In this trial the level of confidence was scaled subjectively from sure to unsure. It is crucial especially in computer assisted analysis to yield a high level of confidence as automation always requires a level of trust towards the data alteration performed by the computer before presentation of data for diagnostics. On the other hand preprocessing and management of the ever growing amount of data acquired is becoming more and more important for effective radiology work. A typical CT coronary angiography will have an average of 400–1,000 images in each volume dataset. This is an extreme example but CT angiographies are becoming a key component of state-of-the-art imaging making three-dimensional postprocessing crucial for time effective and sensible visualization [24].

Soto et al. [25]. analyzed the impact of a picture archiving and communication systems (PACS)-based software package on the requests for 3D reconstructions of multidetector CT (MDCT) datasets in the emergency radiology department of a level 1 trauma center. In the polytrauma patient, implementation of the program increased utilization of 3D reconstructions of MDCT datasets [25]. Multiple image display techniques are available to the radiologist at standard workstations. They are multiplanar reformation (MPR), oblique MPR, curved MPR, MIP, shaded-surface display, and direct volume rendering. Each of these techniques has its advantages and disadvantages for the visualization of the coronary artery tree. Several additions to the basic techniques have been developed to overcome some of their shortcomings. Different clinical examinations, such as stent evaluation, stenosis evaluation, and bypass evaluation, require different visualization techniques. The choice of preferred technique for each clinical study depends on the advantages and disadvantages of the various techniques as described in the literature [16, 20, 2628]. In general, for optimal acceptance a computer assisted analysis should enable, flexibility with tolerance for non optimal image quality, automatic parameter estimation pre choosing the most accurate display forms, high sensitivity in detection of pathologic findings and a reasonable processing time.

This may provide an enhanced accuracy of the CAT system without increase in the overall diagnosis time [29, 30]. Because of the large number of possible settings and projection angles, it is important for users to interactively manipulate the images and review the whole vessel volume rather than just looking at static reformatted images [28]. Misinterpretations such as false positive vascular stenoses may be reduced by means of accurate and appropriate use of software features. This requires training of users both with regard to the capabilities of the software and the background of the different techniques and their possible pitfalls [28]. Postprocessing techniques have different advantages and disadvantages when used in clinical practice, and it is important that radiologists understand when and how each technique should be used [24].

As we have a relative small study population small but maybe significant differences between the manual and automated approach might have not been apparent. Further studies with larger patient collectives are needed.

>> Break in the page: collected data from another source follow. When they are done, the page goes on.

(* ===== verification/Heap.v ===== *)
(** * Memory obtained from [VirtualAlloc] and pointers into it

    A pointer is a block and an offset in it, the block being what one call of
    [VirtualAlloc] returned (or an object the program does not obtain that
    way, such as a string literal).  Reading or writing outside a live block is
    an access violation, which ends the process: the operations return [None].

    [VirtualAlloc] and [VirtualFree] are the operating system's.  Which block
    a call returns, and whether it succeeds at all, is a parameter ([VirtualMem]);
    its documented behaviour is [VirtualMemOk]. *)
From S2P Require Import Prelude.

(** ** Pointers *)

Record ptr := Ptr { p_blk : Z; p_off : Z }.

#[export] Instance ptr_eq_dec : EqDecision ptr.
Proof. solve_decision. Defined.
#[export] Instance ptr_inhabited : Inhabited ptr := populate (Ptr 0 0).

Definition NULL : ptr := Ptr 0 0.

(** [p + n], [p - q] and [p < q] for pointers into one block. *)
Definition ptr_add (p : ptr) (n : Z) : ptr := Ptr (p_blk p) (p_off p + n).
Definition ptr_diff (p q : ptr) : Z := p_off p - p_off q.
Definition ptr_lt (p q : ptr) : bool := p_off p <? p_off q.

Declare Scope ptr_scope.
Delimit Scope ptr_scope with ptr.
Bind Scope ptr_scope with ptr.
Infix "+" := ptr_add : ptr_scope.
Infix "-" := ptr_diff : ptr_scope.
Infix "<?" := ptr_lt : ptr_scope.

Lemma ptr_add_0 p : (p + 0)%ptr = p.
Proof. destruct p. unfold ptr_add. cbn. f_equal. lia. Qed.

Lemma ptr_add_add p n m : ((p + n) + m)%ptr = (p + (n + m))%ptr.
Proof. unfold ptr_add. cbn. f_equal. lia. Qed.

Lemma ptr_diff_add p n : ((p + n) - p)%ptr = n.
Proof. unfold ptr_diff, ptr_add. cbn. lia. Qed.

#[export] Hint Rewrite ptr_add_0 ptr_add_add ptr_diff_add : bytes_rw.

(** ** Loads and stores *)

Abbreviation heap := (gmap Z (list byte)).

Implicit Types (h : heap) (p q : ptr) (l bs : list byte).

(** [n] bytes read at [p]. *)
Definition load (h : heap) (p : ptr) (n : Z) : option (list byte) :=
  if n =? 0 then Some []
  else match h !! p_blk p with
       | Some l =>
           if (0 <=? p_off p) && (0 <=? n) && (p_off p + n <=? lenZ l)
           then Some (takeZ n (dropZ (p_off p) l)) else None
       | None => None
       end.

(** The bytes [bs] written at [p]. *)
Definition store (h : heap) (p : ptr) (bs : list byte) : option heap :=
  if lenZ bs =? 0 then Some h
  else match h !! p_blk p with
       | Some l =>
           if (0 <=? p_off p) && (p_off p + lenZ bs <=? lenZ l)
           then Some (<[p_blk p := takeZ (p_off p) l ++ bs ++
                        dropZ (p_off p + lenZ bs) l]> h)
           else None
       | None => None
       end.

Lemma load_0 h p : load h p 0 = Some [].
Proof. done. Qed.

Lemma store_nil h p : store h p [] = Some h.
Proof. done. Qed.

(** What a load at a known block returns: the block cut at the two ends of
    the range. *)
Lemma load_block h b l1 l2 l3 o n :
  h !! b = Some (l1 ++ l2 ++ l3) -> o = lenZ l1 -> n = lenZ l2 ->
  load h (Ptr b o) n = Some l2.
Proof.
  intros Hb -> ->. unfold load. cbn. rewrite Hb.
  destruct (Z.eqb_spec (lenZ l2) 0) as [E|E].
  { by rewrite (lenZ_0_inv _ E). }
  arith_tests.
  by rewrite dropZ_app, takeZ_app.
Qed.

(** What a store at a known block does. *)
Lemma store_block h b l1 l2 l3 o bs :
  h !! b = Some (l1 ++ l2 ++ l3) -> o = lenZ l1 -> lenZ bs = lenZ l2 ->
  store h (Ptr b o) bs = Some (<[b := l1 ++ bs ++ l3]> h).
Proof.
  intros Hb -> Hbs. unfold store. cbn. rewrite Hb.
  destruct (Z.eqb_spec (lenZ bs) 0) as [E|E].
  { rewrite E in Hbs. rewrite (lenZ_0_inv bs E).
    rewrite (lenZ_0_inv l2 (eq_sym Hbs)) in Hb. by rewrite insert_id. }
  arith_tests.
  rewrite takeZ_app by done. rewrite (app_assoc l1 l2), dropZ_app; [done|].
  rewrite lenZ_app. lia.
Qed.

(** A load only reads the block it points into. *)
Lemma load_frame h h' p n :
  h' !! p_blk p = h !! p_blk p -> load h' p n = load h p n.
Proof. unfold load. intros ->. done. Qed.

Lemma load_length h p n l : load h p n = Some l -> lenZ l = n.
Proof.
  unfold load. destruct (Z.eqb_spec n 0) as [->|Hn]; [by intros [= <-]|].
  destruct (h !! _) as [m|]; [|done].
  destruct (Z.leb_spec 0 (p_off p)); [|done]. destruct (Z.leb_spec 0 n); [|done].
  destruct (Z.leb_spec (p_off p + n) (lenZ m)); [|done]. cbn. intros [= <-].
  rewrite lenZ_takeZ; [done|]. rewrite lenZ_dropZ; lia.
Qed.

(** A load of a range is the loads of its two halves. *)
Lemma load_app h p n l1 l2 :
  load h p n = Some (l1 ++ l2) ->
  load h p (lenZ l1) = Some l1 /\ load h (p + lenZ l1)%ptr (lenZ l2) = Some l2.
Proof.
  intros H. pose proof (load_length _ _ _ _ H) as Hn. rewrite lenZ_app in Hn.
  pose proof (lenZ_nonneg l1). pose proof (lenZ_nonneg l2).
  unfold load in H. destruct (Z.eqb_spec n 0) as [E|E].
  { rewrite (lenZ_0_inv l1), (lenZ_0_inv l2) by lia. done. }
  destruct (h !! p_blk p) as [m|] eqn:Hb; [|done].
  destruct (Z.leb_spec 0 (p_off p)); [|done]. destruct (Z.leb_spec 0 n); [|done].
  destruct (Z.leb_spec (p_off p + n) (lenZ m)); [|done]. cbn in H.
  injection H as H.
  assert (m = takeZ (p_off p) m ++ l1 ++ l2 ++ dropZ n (dropZ (p_off p) m)) as Hm.
  { rewrite (app_assoc l1), <- H, !takeZ_dropZ. done. }
  rewrite Hm in Hb. destruct p as [b o]. cbn in *. split.
  - eapply load_block; [exact Hb| |done]. rewrite lenZ_takeZ; lia.
  - unfold ptr_add. cbn. rewrite app_assoc in Hb. eapply load_block; [exact Hb| |done].
    rewrite lenZ_app, lenZ_takeZ; lia.
Qed.

(** One byte: [*p]. *)
Definition load1 (h : heap) (p : ptr) : option byte :=
  match load h p 1 with Some [c] => Some c | _ => None end.

Lemma load1_head h p c l :
  load h p (lenZ (c :: l)) = Some (c :: l) ->
  load1 h p = Some c /\ load h (p + 1)%ptr (lenZ l) = Some l.
Proof.
  intros H. pose proof (load_app h p _ [c] l H) as [H1 H2]. unfold load1.
  change (lenZ [c]) with 1 in *. by rewrite H1.
Qed.

Lemma load1_last h p c l :
  load h p (lenZ (l ++ [c])) = Some (l ++ [c]) ->
  load1 h (p + lenZ l)%ptr = Some c /\ load h p (lenZ l) = Some l.
Proof.
  intros H. pose proof (load_app h p _ l [c] H) as [H1 H2]. unfold load1.
  change (lenZ [c]) with 1 in *. by rewrite H2.
Qed.

(** ** The operating system's allocator *)

Class VirtualMem := {
  (** The block [VirtualAlloc(NULL, n, MEM_COMMIT, PAGE_READWRITE)] returns, 0
      when it fails. *)
  va_block : heap -> Z -> Z;
}.

(** Documented behaviour: a successful call returns memory that is not in use;
    a call for 0 bytes fails ([ERROR_INVALID_PARAMETER]). *)
Class VirtualMemOk (VM : VirtualMem) : Prop := {
  va_fresh : forall h n, va_block h n <> 0 -> h !! va_block h n = None;
  va_zero : forall h, va_block h 0 = 0;
}.

(** The system has room for requests up to [limit] bytes. *)
Class VirtualMemGrants (VM : VirtualMem) (limit : Z) : Prop := {
  va_grants : forall h n, 0 < n <= limit -> va_block h n <> 0;
}.

(** Memory is committed in whole pages of 4096 bytes, initialised to zero. *)
Definition page_round (n : Z) : Z := (n + 4095) / 4096 * 4096.

Lemma page_round_ge n : n <= page_round n.
Proof. unfold page_round. Z.div_mod_to_equations. lia. Qed.

Definition zeros (n : Z) : list byte := replicate (Z.to_nat n) NUL.

Lemma lenZ_zeros n : 0 <= n -> lenZ (zeros n) = n.
Proof. apply lenZ_replicate. Qed.

Lemma zeros_add n m : 0 <= n -> 0 <= m -> zeros (n + m) = zeros n ++ zeros m.
Proof. intros. unfold zeros. rewrite Z2Nat.inj_add by done. apply replicate_add. Qed.

Section alloc.
Context {VM : VirtualMem}.

Definition VirtualAlloc (n : Z) : ST heap ptr := λ h,
  let b := va_block h n in
  if b =? 0 then Some (NULL, h)
  else Some (Ptr b 0, <[b := zeros (page_round n)]> h).

Definition VirtualFree (p : ptr) : ST heap unit :=
  st_modify (delete (p_blk p)).

(** [CopyMemory] and [MoveMemory]: the source is read before the
    destination is written. *)
Definition CopyMemory (dst src : ptr) (n : Z) : ST heap unit := λ h,
  match load h src n with
  | Some bs => match store h dst bs with Some h' => Some (tt, h') | None => None end
  | None => None
  end.

Lemma VirtualAlloc_ok h n limit :
  VirtualMemOk VM -> VirtualMemGrants VM limit -> 0 < n <= limit ->
  exists b, b <> 0 /\ h !! b = None /\
    VirtualAlloc n h = Some (Ptr b 0, <[b := zeros (page_round n)]> h).
Proof.
  intros HOk HG Hn. exists (va_block h n).
  pose proof (va_grants h n Hn) as Hb. split; [done|].
  split; [by apply va_fresh|]. unfold VirtualAlloc.
  destruct (Z.eqb_spec (va_block h n) 0); [done|reflexivity].
Qed.

Lemma VirtualAlloc_0 h :
  VirtualMemOk VM -> VirtualAlloc 0 h = Some (NULL, h).
Proof. intros HOk. unfold VirtualAlloc. by rewrite va_zero. Qed.
End alloc.

(** Where the data handed to an operation is: memory of the heap, or the
    characters of a live [std::string] or of another object that is not
    [VirtualAlloc]ed. *)
Inductive src := SMem (p : ptr) | SObj (s : list byte).

Definition load_src (h : heap) (d : src) (n : Z) : option (list byte) :=
  match d with
  | SMem p => load h p n
  | SObj s => if (0 <=? n) && (n <=? lenZ s) then Some (takeZ n s) else None
  end.

Definition CopyFrom (dst : ptr) (d : src) (n : Z) : ST heap unit := λ h,
  match load_src h d n with
  | Some bs => match store h dst bs with Some h' => Some (tt, h') | None => None end
  | None => None
  end.

(** A concrete allocator for evaluation: the block after the highest one. *)
Definition bump_block (h : heap) : Z := map_fold (λ k _ r, Z.max (k + 1) r) 1 h.

Lemma bump_block_above h k : is_Some (h !! k) -> k < bump_block h.
Proof.
  unfold bump_block. revert k.
  apply (map_fold_weak_ind (λ r m, forall k, is_Some (m !! k) -> k < r)).
  - intros k [x Hx]. by rewrite lookup_empty in Hx.
  - intros i x m r Hi IH k [y Hy]. destruct (decide (i = k)) as [->|Hne]; [lia|].
    rewrite lookup_insert_ne in Hy by done. specialize (IH k (mk_is_Some _ _ Hy)). lia.
Qed.

Lemma bump_block_pos h : 0 < bump_block h.
Proof.
  unfold bump_block. apply (map_fold_weak_ind (λ r m, 0 < r)); lia.
Qed.

Definition bump_mem : VirtualMem :=
  {| va_block h n := if n =? 0 then 0 else bump_block h |}.

#[export] Instance bump_mem_ok : VirtualMemOk bump_mem.
Proof.
  split; [|done]. intros h n. cbn. destruct (n =? 0); [done|]. intros _.
  destruct (h !! bump_block h) eqn:E; [|done].
  pose proof (bump_block_above h _ (mk_is_Some _ _ E)). lia.
Qed.

#[export] Instance bump_mem_grants limit : VirtualMemGrants bump_mem limit.
Proof.
  split. intros h n Hn. cbn. destruct (Z.eqb_spec n 0); [lia|].
  pose proof (bump_block_pos h). lia.
Qed.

But with the ever increasing amount of data created by each scan time effective and reliable software tools facilitating data analysis are of significant importance in all day practice.

In conclusion the manual approach using the 3D option is appropriate for a first, fast overview over the scan data. Currently this is the most time effective way to a rough coronary status estimate of the patient with an idea of the disease burden. Especially for problem solving the specialized CAT is a helpful tool to yield an accurate and reliable status of coronary artery disease for the patient. At this point in time the automated approach is still more time consuming, and as such is not recommendable as a first line approach. But with the rapid software and computer development segmentations times may soon be reduced significantly making computer assisted analysis a valuable alternative to the manual approach.